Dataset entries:
(* ===== verification/LogFacts.v ===== *)
(** * The log on the abstract cache

    [view V D P K lg f]: the blocks read as [V], the disk holds [D], [P] are the
    references and [K] the locks of the thread, and [lg] is the rest of the memory.
    The steps of [log.c] on it, and what recovery makes of a disk. *)

From stdpp Require Import base list gmap strings.
From Stdlib Require Import ZArith Lia.
From S2P Require Import Prelude KernelBase Proc FsBase FsLogic Bio BioFacts BioCache BioSpecs Log.

Open Scope Z_scope.

Section View.

Context {mem : Type} {cfg : config} {svc : services mem} {sym : symbols}.
Context {hfs : has_fs mem} {drv : disk_driver mem}.
Variable fuel : nat.
Variable R : kst mem -> kst mem -> Prop.
Context {dok : driver_ok mem R}.
Variable C : blocks -> Prop.
Variable me : nat.
Variable dev pid : Z.
Abbreviation fsp := (fsp R C me pid).
Implicit Types (V D : blocks) (P : gmap Z (nat * nat)) (K : gmap Z bool) (lg : fsmem).

Definition view V D P K lg (f : fsst) : Prop :=
  f_disk f = D /\ f_mem f = lg /\
  exists l A, cache dev pid l f A /\ (forall k, c_val A k = V k) /\ c_refs A = P /\ c_lk A = K.

Lemma view_val V V' D P K lg f : (forall k, V k = V' k) -> view V D P K lg f -> view V' D P K lg f.
Proof.
  intros HV (H1 & H2 & l & A & H3 & H4 & H5 & H6). split_and!; [done..|].
  exists l, A. split_and!; try done. intros k. by rewrite H4.
Qed.

Lemma view_log V D P K lg f g : view V D P K lg f -> view V D P K (on_log g lg) (set_f_mem (on_log g (f_mem f)) f).
Proof. intros (H1 & <- & H3). done. Qed.

(** With nothing in use, the blocks read as they are on disk. *)
Lemma view_clean V D K lg f : view V D ∅ K lg f -> view D D ∅ K lg f.
Proof.
  intros (HD & Hlg & l & A & Hc & HV & HP & HK). split_and!; [done..|]. exists l, A. split_and!; try done.
  intros k. destruct Hc as [[Hlen _] Hs]. rewrite HD in Hs.
  destruct (decide (Exists (fun x => b_dev x = dev /\ b_blockno x = k) (take NBUF (f_bufs f))))
    as [(x & Hin & Hd & Hk)%Exists_exists|Hno].
  - apply list_elem_of_lookup_1 in Hin as [i Hx]. pose proof (lookup_lt_Some _ _ _ Hx) as Hi. rewrite length_take in Hi.
    rewrite lookup_take_lt in Hx by lia. assert (i < NBUF)%nat as Hi' by lia. clear Hi. rename Hi' into Hi.
    destruct (sl_slot _ _ _ _ _ Hs i x Hi Hx) as [_ Hok]. destruct (Hok Hd) as (_ & H & _).
    rewrite Hk in H. apply H. right. by rewrite HP, lookup_empty.
  - apply (sl_rest _ _ _ _ _ Hs). intros i Hi (x & Hx & Hx'). apply Hno, Exists_exists. exists x. split; [|done].
    apply list_elem_of_lookup_2 with i. by rewrite lookup_take_lt.
Qed.

(** The number of references of [k] in [P]. *)
Definition refs P (k : Z) : nat := match P !! k with Some (_, n) => n | None => 0 end.

Lemma partial_alter_some {X} (m : gmap Z X) k x : partial_alter (fun _ => Some x) k m = <[k := x]> m.
Proof. done. Qed.

Lemma partial_alter_none {X} (m : gmap Z X) k : partial_alter (fun _ => None) k m = delete k m.
Proof. done. Qed.

Lemma v_bread V D P K lg f k (Q : nat -> list lockid -> fsst -> Prop) :
  view V D P K lg f -> C D -> K !! k = None -> Z.of_nat (refs P k) + 1 < 2 ^ 32 ->
  (is_Some (P !! k) \/ (size P < NBUF)%nat) ->
  (forall b f', (forall j n, P !! k = Some (j, n) -> j = b) ->
     view V D (<[k := (b, S (refs P k))]> P) (<[k := true]> K) lg f' -> Q b [] f') ->
  fsp (bread fuel dev k) [] f Q.
Proof.
  intros (HD & Hlg & l & A & Hc & HV & <- & <-) HC HK Hn Hroom HQ.
  eapply (fsp_bread fuel R C); [done|by rewrite HD|done..|]. intros b f' E1 E2 _ Hj Hc'.
  apply HQ; [done|]. split_and!; [congruence..|]. exists l, (taken k b true A). split_and!; [done| |done|done].
  intros j. cbn [c_val taken at_block]. by rewrite upd_self.
Qed.

Lemma v_set_data V D P K lg f k b n g L (Q : unit -> list lockid -> fsst -> Prop) :
  view V D P K lg f -> P !! k = Some (b, n) -> K !! k = Some true ->
  (forall f', view (upd V k (g (V k))) D P K lg f' -> Q tt L f') ->
  fsp (setb b (fun x => set_b_data (g (b_data x)) x)) L f Q.
Proof.
  intros (HD & Hlg & l & A & Hc & HV & <- & <-) HP HK HQ.
  eapply fsp_set_data; [done..|]. intros f' E1 E2 Hc'. apply HQ. split_and!; [congruence..|].
  exists l, (stored k (g (c_val A k)) A). split_and!; [done| | |].
  - intros j. cbn [c_val stored at_block]. rewrite HV. unfold upd. by destruct (j =? k).
  - cbn [c_refs stored at_block]. rewrite HP, partial_alter_some. by apply insert_id.
  - cbn [c_lk stored at_block]. rewrite HK, partial_alter_some. by apply insert_id.
Qed.

Lemma v_data V D P K lg f k b n L (Q : buf -> list lockid -> fsst -> Prop) :
  view V D P K lg f -> P !! k = Some (b, n) -> K !! k = Some true ->
  (forall x, b_data x = V k -> b_blockno x = k -> Q x L f) -> fsp (getb b) L f Q.
Proof.
  intros (HD & Hlg & l & A & Hc & HV & <- & <-) HP HK HQ.
  eapply fsp_read_data; [done..|]. intros x Hx Hb. apply HQ; congruence.
Qed.

Lemma v_bwrite V D P K lg f k b n (Q : unit -> list lockid -> fsst -> Prop) :
  view V D P K lg f -> P !! k = Some (b, n) -> K !! k = Some true -> C D -> C (upd D k (V k)) ->
  (forall f', view V (upd D k (V k)) P K lg f' -> Q tt [] f') -> fsp (bwrite b) [] f Q.
Proof.
  intros (<- & Hlg & l & A & Hc & HV & <- & <-) HP HK H1 H2 HQ.
  eapply (fsp_bwrite R C); [done..|by rewrite HV|]. intros f' E1 E2 Hc'. apply HQ.
  split_and!; [by rewrite E2, HV|congruence|]. by exists l, A.
Qed.

Lemma v_brelse V D P K lg f k b n (Q : unit -> list lockid -> fsst -> Prop) :
  view V D P K lg f -> P !! k = Some (b, S n) -> K !! k = Some true -> (n = 0%nat -> V k = D k) ->
  (forall f', view V D (match n with O => delete k P | S _ => <[k := (b, n)]> P end) (delete k K) lg f' -> Q tt [] f') ->
  fsp (brelse b) [] f Q.
Proof.
  intros (<- & Hlg & l & A & Hc & HV & <- & <-) HP HK H0 HQ.
  eapply fsp_brelse; [done..|by rewrite HV|]. intros f' l' E1 E2 _ Hc'. apply HQ.
  split_and!; [done|congruence|]. exists l', (dropped k b n None A).
  split_and!; [done| |by destruct n|done]. intros j. cbn [c_val dropped at_block]. by rewrite upd_self.
Qed.

Lemma v_bunpin V D P K lg f k b n (Q : unit -> list lockid -> fsst -> Prop) :
  view V D P K lg f -> P !! k = Some (b, S n) -> K !! k = Some true -> (0 < n)%nat ->
  (forall f', view V D (<[k := (b, n)]> P) K lg f' -> Q tt [] f') -> fsp (bunpin b) [] f Q.
Proof.
  intros (<- & Hlg & l & A & Hc & HV & <- & <-) HP HK H0 HQ.
  eapply fsp_bunpin; [done..|]. intros f' E1 E2 Hc'. apply HQ.
  split_and!; [done|congruence|]. exists l, (dropped k b n (Some true) A).
  split_and!; [done| | |].
  - intros j. cbn [c_val dropped at_block]. by rewrite upd_self.
  - cbn [c_refs dropped at_block]. by destruct n; [lia|].
  - cbn [c_lk dropped at_block]. rewrite partial_alter_some. by apply insert_id.
Qed.

Lemma v_bpin V D P K lg f k b n L (Q : unit -> list lockid -> fsst -> Prop) :
  view V D P K lg f -> P !! k = Some (b, n) -> K !! k = Some true -> Z.of_nat n + 1 < 2 ^ 32 -> LBcache ∉ L ->
  (forall f', view V D (<[k := (b, S n)]> P) K lg f' -> Q tt L f') -> fsp (bpin b) L f Q.
Proof.
  intros (<- & Hlg & l & A & Hc & HV & <- & <-) HP HK H0 HL HQ.
  eapply fsp_bpin; [done..|]. intros f' E1 E2 Hc'. apply HQ.
  split_and!; [done|congruence|]. exists l, (taken k b true A). split_and!; [done| | |].
  - intros j. cbn [c_val taken at_block]. by rewrite upd_self.
  - cbn [c_refs taken at_block]. unfold refs_of. by rewrite HP.
  - cbn [c_lk taken at_block]. rewrite partial_alter_some. by apply insert_id.
Qed.

(** The log in memory. *)
Lemma v_getl {A} V D P K lg f (g : log_t -> A) L (Q : A -> list lockid -> fsst -> Prop) :
  view V D P K lg f -> Q (g (m_log lg)) L f -> fsp (getl g) L f Q.
Proof. intros (_ & <- & _) HQ. by apply fsp_getl. Qed.

Lemma v_setl V D P K lg f g L (Q : unit -> list lockid -> fsst -> Prop) :
  view V D P K lg f -> (forall f', view V D P K (on_log g lg) f' -> Q tt L f') -> fsp (setl g) L f Q.
Proof. intros Hv HQ. apply fsp_setl, HQ. by apply view_log. Qed.

Lemma v_get_block V D P K lg f i k L (Q : Z -> list lockid -> fsst -> Prop) :
  view V D P K lg f -> l_block (m_log lg) !! i = Some k -> Q k L f -> fsp (get_block i) L f Q.
Proof.
  intros Hv Hk HQ. unfold get_block. fs_step. eapply v_getl; [done|]. rewrite Hk. by apply fsp_ret.
Qed.

Lemma v_set_block V D P K lg f i k k0 L (Q : unit -> list lockid -> fsst -> Prop) :
  view V D P K lg f -> l_block (m_log lg) !! i = Some k0 ->
  (forall f', view V D P K (on_log (set_l_block (<[i := k]> (l_block (m_log lg)))) lg) f' -> Q tt L f') ->
  fsp (set_block i k) L f Q.
Proof.
  intros Hv Hk HQ. unfold set_block. fs_step. eapply v_getl; [done|]. rewrite Hk. by eapply v_setl.
Qed.

(** The loop over the logged blocks. *)
Lemma fsp_tail_loop (I : nat -> fsst -> Prop) N n0 tail body f (Q : unit -> list lockid -> fsst -> Prop) :
  (forall i f, I i f -> l_n (m_log (f_mem f)) = Z.of_nat N) ->
  (tail <= N)%nat -> (N <= tail + n0)%nat -> I tail f ->
  (forall i f, (tail <= i < N)%nat -> I i f -> fsp (body i) [] f (fun _ L f' => L = [] /\ I (S i) f')) ->
  (forall f', I N f' -> Q tt [] f') -> fsp (tail_loop n0 tail body) [] f Q.
Proof.
  intros HN. revert tail f. induction n0 as [|n0 IH]; intros tail f H1 H2 HI Hb HQ; cbn [tail_loop];
    fs_step; eapply fsp_getl; unfold f_log; rewrite (HN _ _ HI).
  - rewrite (proj2 (Z.ltb_ge _ _)) by lia. fs_step. assert (tail = N) as <- by lia. auto.
  - destruct (Z.ltb_spec (Z.of_nat tail) (Z.of_nat N)).
    + fs_step. eapply fsp_mono; [apply Hb; [lia|done]|]. intros [] L' f' [-> HI'].
      apply IH; [lia|lia|done| |done]. intros i g Hi. apply Hb. lia.
    + fs_step. assert (tail = N) as <- by lia. auto.
Qed.

End View.

(** Two views with the same references and locks, written differently. *)
Ltac case_key j :=
  match goal with
  | |- context [<[?k := _]> _ !! j] => destruct (decide (j = k)) as [->|?]; simplify_map_eq
  | |- context [delete ?k _ !! j] => destruct (decide (j = k)) as [->|?]; simplify_map_eq
  end.

Ltac same_map :=
  apply map_eq; let j := fresh "j" in intros j; repeat case_key j; by simplify_map_eq.

Ltac eqmap H :=
  match type of H with view ?dev ?pid ?V ?D ?P ?K ?lg ?f =>
    match goal with |- view _ _ _ _ ?P' ?K' _ _ =>
      let EP := fresh in let EK := fresh in
      assert (EP : P = P') by same_map;
      assert (EK : K = K') by same_map;
      rewrite EP, EK in H; exact H
    end
  end.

ASSIGNMENT: Return only the lines between the one holding "Lemma v_bwrite V" and the one holding "split_and!; [done|congruence|]. exists l', (dropped", inclusive, exactly as they appear above.

ANSWER BOX:
Lemma v_bwrite V D P K lg f k b n (Q : unit -> list lockid -> fsst -> Prop) :
  view V D P K lg f -> P !! k = Some (b, n) -> K !! k = Some true -> C D -> C (upd D k (V k)) ->
  (forall f', view V (upd D k (V k)) P K lg f' -> Q tt [] f') -> fsp (bwrite b) [] f Q.
Proof.
  intros (<- & Hlg & l & A & Hc & HV & <- & <-) HP HK H1 H2 HQ.
  eapply (fsp_bwrite R C); [done..|by rewrite HV|]. intros f' E1 E2 Hc'. apply HQ.
  split_and!; [by rewrite E2, HV|congruence|]. by exists l, A.
Qed.

Lemma v_brelse V D P K lg f k b n (Q : unit -> list lockid -> fsst -> Prop) :
  view V D P K lg f -> P !! k = Some (b, S n) -> K !! k = Some true -> (n = 0%nat -> V k = D k) ->
  (forall f', view V D (match n with O => delete k P | S _ => <[k := (b, n)]> P end) (delete k K) lg f' -> Q tt [] f') ->
  fsp (brelse b) [] f Q.
Proof.
  intros (<- & Hlg & l & A & Hc & HV & <- & <-) HP HK H0 HQ.
  eapply fsp_brelse; [done..|by rewrite HV|]. intros f' l' E1 E2 _ Hc'. apply HQ.
  split_and!; [done|congruence|]. exists l', (dropped k b n None A).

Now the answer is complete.